Work to complete: Please report, as a single number with no other text, how many lines of the listing contain "scaled".

Input for this task: Begin

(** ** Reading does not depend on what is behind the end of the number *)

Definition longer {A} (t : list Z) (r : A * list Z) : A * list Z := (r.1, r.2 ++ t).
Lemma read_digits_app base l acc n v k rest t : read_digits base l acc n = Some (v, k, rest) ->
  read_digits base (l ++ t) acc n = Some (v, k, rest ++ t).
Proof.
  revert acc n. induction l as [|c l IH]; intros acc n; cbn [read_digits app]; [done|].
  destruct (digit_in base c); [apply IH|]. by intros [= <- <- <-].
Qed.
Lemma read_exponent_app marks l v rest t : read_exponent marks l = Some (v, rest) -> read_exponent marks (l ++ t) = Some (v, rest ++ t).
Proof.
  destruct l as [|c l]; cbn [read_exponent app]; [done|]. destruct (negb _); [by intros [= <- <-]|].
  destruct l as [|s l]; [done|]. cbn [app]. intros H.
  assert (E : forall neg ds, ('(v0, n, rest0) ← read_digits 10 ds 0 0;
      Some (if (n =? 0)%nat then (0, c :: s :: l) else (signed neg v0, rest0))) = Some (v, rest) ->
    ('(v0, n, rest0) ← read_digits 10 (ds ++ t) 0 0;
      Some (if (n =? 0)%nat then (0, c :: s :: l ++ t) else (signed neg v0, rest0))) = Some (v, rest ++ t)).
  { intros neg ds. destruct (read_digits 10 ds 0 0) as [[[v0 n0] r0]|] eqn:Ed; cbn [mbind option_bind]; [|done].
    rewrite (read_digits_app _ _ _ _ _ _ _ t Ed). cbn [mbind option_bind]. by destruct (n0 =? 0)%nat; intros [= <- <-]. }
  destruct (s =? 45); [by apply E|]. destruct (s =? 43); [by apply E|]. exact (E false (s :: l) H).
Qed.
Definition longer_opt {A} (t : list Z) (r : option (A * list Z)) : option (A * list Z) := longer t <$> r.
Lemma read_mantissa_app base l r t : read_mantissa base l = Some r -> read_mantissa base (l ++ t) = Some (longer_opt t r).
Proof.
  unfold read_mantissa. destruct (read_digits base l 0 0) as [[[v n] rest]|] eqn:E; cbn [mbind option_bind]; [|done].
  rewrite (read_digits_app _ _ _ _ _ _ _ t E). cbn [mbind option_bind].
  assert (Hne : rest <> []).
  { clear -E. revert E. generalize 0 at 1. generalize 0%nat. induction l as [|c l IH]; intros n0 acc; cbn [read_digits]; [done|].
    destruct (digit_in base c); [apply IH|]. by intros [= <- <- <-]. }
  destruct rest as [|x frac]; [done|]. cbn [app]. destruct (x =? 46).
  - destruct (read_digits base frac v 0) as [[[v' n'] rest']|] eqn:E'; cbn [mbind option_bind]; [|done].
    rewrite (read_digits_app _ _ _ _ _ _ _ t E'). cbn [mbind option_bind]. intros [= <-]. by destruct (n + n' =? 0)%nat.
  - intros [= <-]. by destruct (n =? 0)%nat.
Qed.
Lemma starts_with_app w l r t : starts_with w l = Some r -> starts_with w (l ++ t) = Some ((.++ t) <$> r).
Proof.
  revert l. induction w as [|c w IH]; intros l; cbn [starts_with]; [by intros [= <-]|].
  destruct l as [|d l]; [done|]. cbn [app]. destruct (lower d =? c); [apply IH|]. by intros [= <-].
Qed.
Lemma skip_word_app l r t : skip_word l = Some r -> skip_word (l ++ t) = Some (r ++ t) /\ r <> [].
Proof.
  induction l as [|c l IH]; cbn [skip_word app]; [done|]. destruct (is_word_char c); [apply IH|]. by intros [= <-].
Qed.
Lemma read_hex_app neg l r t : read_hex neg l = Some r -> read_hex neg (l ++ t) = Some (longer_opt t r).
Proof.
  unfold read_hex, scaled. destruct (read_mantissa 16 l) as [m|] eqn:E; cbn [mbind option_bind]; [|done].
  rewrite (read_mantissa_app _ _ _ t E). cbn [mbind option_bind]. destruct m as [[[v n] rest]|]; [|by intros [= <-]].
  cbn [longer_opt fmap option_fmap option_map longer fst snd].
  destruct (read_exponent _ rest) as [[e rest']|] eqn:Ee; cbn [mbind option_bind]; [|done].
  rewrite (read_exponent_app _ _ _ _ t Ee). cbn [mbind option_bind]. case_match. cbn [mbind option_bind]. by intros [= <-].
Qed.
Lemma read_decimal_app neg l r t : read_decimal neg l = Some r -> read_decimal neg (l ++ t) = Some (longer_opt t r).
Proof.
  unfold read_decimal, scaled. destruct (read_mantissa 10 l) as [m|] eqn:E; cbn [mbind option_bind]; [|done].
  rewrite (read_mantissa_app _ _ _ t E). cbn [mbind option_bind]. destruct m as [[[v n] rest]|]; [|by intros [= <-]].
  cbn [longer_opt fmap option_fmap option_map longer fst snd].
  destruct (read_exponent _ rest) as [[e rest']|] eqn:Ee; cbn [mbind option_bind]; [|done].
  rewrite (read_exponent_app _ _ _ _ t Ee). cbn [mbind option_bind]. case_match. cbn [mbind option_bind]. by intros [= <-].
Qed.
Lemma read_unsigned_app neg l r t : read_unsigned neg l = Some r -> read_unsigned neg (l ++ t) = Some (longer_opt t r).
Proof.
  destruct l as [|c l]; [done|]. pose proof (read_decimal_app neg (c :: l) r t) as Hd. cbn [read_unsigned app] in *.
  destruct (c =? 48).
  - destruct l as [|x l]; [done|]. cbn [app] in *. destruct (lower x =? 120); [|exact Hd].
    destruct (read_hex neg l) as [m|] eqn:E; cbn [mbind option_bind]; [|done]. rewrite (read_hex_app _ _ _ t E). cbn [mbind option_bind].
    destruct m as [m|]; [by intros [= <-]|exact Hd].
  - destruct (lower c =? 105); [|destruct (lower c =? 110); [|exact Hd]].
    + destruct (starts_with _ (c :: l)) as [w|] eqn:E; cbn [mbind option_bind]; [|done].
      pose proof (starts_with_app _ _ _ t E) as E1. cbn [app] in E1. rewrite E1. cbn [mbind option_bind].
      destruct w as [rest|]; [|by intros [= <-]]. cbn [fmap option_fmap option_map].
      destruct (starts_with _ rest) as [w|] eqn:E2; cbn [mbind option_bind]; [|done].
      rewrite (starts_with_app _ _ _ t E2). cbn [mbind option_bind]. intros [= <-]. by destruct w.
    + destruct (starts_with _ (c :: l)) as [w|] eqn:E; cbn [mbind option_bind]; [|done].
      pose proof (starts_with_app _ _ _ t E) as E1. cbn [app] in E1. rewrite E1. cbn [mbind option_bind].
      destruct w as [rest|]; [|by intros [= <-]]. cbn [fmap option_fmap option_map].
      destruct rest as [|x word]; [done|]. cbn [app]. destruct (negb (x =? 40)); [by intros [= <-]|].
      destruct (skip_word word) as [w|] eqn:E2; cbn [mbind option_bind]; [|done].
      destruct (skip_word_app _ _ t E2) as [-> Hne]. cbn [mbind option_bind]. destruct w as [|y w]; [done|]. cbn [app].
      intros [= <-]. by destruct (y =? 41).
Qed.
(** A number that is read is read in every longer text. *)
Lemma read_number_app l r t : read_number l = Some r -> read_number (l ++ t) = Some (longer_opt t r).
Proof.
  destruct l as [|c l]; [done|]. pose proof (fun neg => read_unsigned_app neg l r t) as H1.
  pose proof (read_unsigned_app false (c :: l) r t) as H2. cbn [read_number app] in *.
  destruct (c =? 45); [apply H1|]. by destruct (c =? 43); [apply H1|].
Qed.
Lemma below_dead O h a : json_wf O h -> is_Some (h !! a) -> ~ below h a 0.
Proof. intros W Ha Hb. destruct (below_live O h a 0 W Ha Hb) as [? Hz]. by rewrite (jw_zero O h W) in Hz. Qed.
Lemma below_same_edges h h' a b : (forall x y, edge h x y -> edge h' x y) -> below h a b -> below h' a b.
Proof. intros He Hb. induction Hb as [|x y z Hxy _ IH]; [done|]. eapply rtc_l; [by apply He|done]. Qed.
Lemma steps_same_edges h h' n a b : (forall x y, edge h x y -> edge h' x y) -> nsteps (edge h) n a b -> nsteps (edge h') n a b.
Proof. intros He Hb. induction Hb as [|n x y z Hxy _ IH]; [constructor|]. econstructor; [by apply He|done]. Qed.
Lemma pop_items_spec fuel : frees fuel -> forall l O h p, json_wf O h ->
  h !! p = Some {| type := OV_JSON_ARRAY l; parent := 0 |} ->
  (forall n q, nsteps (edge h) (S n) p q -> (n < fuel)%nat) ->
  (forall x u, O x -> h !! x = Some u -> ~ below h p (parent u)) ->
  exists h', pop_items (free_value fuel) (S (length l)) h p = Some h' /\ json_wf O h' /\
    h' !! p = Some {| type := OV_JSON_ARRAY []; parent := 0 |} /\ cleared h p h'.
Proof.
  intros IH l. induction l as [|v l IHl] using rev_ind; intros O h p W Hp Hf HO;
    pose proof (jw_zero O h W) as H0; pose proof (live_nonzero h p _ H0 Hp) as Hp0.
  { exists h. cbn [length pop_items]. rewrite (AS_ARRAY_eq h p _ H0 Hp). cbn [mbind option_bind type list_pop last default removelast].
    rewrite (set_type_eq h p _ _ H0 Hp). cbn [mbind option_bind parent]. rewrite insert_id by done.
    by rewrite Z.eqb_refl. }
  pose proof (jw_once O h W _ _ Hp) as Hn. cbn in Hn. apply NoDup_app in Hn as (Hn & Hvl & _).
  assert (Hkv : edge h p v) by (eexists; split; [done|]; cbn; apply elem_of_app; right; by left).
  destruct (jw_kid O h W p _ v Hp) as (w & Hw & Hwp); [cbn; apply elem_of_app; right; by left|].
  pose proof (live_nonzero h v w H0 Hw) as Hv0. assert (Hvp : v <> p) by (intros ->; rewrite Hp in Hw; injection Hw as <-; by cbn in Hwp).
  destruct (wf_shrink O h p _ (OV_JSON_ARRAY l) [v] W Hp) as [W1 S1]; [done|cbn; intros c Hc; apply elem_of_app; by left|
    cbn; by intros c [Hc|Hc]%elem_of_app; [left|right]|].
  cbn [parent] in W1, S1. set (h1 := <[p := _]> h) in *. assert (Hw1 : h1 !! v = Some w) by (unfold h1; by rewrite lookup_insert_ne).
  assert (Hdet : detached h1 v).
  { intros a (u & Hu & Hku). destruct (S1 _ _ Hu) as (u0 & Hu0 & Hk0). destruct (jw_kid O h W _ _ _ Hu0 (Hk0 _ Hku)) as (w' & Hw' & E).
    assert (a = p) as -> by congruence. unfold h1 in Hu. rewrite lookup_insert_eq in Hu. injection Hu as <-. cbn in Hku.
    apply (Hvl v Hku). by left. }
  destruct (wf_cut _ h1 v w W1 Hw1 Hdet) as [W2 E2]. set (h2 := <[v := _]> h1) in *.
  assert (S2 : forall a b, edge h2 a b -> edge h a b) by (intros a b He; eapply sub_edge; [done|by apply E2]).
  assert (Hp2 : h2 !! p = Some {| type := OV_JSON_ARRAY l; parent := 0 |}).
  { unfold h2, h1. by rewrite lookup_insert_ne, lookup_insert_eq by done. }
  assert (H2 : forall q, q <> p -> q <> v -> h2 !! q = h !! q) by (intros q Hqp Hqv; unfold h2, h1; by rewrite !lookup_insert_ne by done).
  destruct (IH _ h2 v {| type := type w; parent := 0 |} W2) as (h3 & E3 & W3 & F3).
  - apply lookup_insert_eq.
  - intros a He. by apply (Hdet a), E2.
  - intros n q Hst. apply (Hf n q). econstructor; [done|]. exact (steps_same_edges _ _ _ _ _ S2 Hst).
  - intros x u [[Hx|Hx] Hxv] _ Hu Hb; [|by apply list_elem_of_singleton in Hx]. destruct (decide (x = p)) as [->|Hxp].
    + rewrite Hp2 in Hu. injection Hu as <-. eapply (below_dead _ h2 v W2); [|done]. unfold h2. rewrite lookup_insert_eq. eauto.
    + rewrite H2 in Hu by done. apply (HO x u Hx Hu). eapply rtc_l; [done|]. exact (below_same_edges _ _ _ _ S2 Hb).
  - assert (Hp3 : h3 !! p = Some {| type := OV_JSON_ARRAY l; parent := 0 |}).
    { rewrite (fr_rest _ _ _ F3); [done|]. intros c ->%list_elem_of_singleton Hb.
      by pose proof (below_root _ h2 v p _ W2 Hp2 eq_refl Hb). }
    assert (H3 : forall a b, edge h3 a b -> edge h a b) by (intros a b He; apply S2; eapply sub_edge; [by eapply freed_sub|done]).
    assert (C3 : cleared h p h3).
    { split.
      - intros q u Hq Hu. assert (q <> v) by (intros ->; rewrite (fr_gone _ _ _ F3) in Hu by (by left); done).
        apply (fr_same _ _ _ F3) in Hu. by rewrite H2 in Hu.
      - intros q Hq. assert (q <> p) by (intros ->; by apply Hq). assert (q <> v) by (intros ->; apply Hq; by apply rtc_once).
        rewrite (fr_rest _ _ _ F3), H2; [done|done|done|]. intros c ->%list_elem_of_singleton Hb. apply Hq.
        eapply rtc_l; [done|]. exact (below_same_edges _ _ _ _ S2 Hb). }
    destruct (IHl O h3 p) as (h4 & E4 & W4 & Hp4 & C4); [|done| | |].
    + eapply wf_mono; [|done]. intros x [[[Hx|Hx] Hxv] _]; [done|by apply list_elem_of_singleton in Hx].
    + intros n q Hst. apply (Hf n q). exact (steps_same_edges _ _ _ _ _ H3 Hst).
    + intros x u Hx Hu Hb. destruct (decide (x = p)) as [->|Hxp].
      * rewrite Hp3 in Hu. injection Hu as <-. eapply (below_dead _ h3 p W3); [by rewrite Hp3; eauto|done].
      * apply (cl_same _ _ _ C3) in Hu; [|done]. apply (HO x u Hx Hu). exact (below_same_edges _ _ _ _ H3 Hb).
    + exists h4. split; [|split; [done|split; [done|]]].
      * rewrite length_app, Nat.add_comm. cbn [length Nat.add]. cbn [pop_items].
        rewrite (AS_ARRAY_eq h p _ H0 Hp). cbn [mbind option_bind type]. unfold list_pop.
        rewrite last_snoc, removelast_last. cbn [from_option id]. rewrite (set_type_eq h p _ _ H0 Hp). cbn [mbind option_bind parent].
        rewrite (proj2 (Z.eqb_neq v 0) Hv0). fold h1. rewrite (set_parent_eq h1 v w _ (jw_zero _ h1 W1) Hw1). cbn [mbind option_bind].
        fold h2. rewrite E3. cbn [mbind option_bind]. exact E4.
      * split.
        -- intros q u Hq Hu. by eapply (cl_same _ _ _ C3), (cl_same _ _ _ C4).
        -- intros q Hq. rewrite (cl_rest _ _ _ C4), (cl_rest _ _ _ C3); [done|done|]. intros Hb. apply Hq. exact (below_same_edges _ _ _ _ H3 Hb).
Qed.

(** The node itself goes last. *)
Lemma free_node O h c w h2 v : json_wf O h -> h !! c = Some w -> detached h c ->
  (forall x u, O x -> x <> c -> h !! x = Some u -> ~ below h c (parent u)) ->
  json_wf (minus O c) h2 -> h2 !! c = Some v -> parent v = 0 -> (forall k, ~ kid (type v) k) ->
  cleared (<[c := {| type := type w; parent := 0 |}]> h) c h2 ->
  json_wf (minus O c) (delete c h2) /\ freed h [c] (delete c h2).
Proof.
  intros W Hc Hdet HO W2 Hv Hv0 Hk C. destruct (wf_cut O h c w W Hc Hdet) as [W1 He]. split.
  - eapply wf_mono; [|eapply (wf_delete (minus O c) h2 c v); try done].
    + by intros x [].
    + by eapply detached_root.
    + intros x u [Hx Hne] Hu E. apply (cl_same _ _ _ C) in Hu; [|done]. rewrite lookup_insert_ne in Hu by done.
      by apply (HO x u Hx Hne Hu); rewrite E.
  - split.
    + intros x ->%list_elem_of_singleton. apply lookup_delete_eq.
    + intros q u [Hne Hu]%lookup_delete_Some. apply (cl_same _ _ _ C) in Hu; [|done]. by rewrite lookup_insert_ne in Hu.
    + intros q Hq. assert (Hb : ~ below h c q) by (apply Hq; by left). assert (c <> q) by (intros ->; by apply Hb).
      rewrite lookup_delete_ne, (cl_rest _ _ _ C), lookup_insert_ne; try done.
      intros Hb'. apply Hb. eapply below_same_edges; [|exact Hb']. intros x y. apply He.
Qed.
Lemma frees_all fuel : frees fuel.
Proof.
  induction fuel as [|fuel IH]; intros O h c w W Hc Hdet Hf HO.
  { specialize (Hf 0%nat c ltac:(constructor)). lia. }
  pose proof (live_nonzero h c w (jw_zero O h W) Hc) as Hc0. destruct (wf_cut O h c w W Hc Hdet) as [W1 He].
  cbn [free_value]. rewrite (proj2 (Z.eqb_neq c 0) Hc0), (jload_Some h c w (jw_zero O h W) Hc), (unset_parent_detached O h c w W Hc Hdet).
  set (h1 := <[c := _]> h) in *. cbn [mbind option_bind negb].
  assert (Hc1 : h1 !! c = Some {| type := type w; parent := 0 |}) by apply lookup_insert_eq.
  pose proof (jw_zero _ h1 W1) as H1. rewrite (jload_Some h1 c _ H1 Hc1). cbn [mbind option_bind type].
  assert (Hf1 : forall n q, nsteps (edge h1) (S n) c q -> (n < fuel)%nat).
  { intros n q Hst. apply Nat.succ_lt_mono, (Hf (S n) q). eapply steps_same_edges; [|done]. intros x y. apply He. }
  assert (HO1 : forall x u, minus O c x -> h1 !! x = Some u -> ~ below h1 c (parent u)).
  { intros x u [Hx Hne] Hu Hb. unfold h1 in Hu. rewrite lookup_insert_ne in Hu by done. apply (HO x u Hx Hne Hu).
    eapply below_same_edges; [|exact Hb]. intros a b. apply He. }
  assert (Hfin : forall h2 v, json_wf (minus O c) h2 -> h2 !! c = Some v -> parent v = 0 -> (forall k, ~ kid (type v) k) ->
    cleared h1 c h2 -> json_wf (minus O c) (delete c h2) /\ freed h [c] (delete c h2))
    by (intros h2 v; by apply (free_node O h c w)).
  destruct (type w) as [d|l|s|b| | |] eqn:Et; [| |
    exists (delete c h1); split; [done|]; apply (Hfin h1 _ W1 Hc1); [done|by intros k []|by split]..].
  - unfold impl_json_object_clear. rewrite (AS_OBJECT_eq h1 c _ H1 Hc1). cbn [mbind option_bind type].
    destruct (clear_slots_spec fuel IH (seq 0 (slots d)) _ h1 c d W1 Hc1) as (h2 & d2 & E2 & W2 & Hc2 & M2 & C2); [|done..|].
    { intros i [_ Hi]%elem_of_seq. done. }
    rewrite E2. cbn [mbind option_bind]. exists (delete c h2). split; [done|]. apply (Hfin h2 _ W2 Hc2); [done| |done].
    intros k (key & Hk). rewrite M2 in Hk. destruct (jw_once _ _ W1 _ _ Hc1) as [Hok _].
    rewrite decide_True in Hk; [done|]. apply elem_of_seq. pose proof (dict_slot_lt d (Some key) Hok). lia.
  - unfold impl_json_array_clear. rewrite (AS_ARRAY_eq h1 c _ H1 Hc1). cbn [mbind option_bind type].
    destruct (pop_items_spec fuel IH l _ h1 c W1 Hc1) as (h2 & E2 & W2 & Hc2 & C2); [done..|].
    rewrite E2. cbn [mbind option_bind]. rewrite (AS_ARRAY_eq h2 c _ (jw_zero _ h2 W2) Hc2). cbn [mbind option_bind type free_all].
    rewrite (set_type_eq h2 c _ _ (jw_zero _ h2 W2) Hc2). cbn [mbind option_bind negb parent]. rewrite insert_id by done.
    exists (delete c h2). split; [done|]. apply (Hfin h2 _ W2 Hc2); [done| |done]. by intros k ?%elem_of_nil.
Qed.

Input for this task: End

Answer to this problem: 2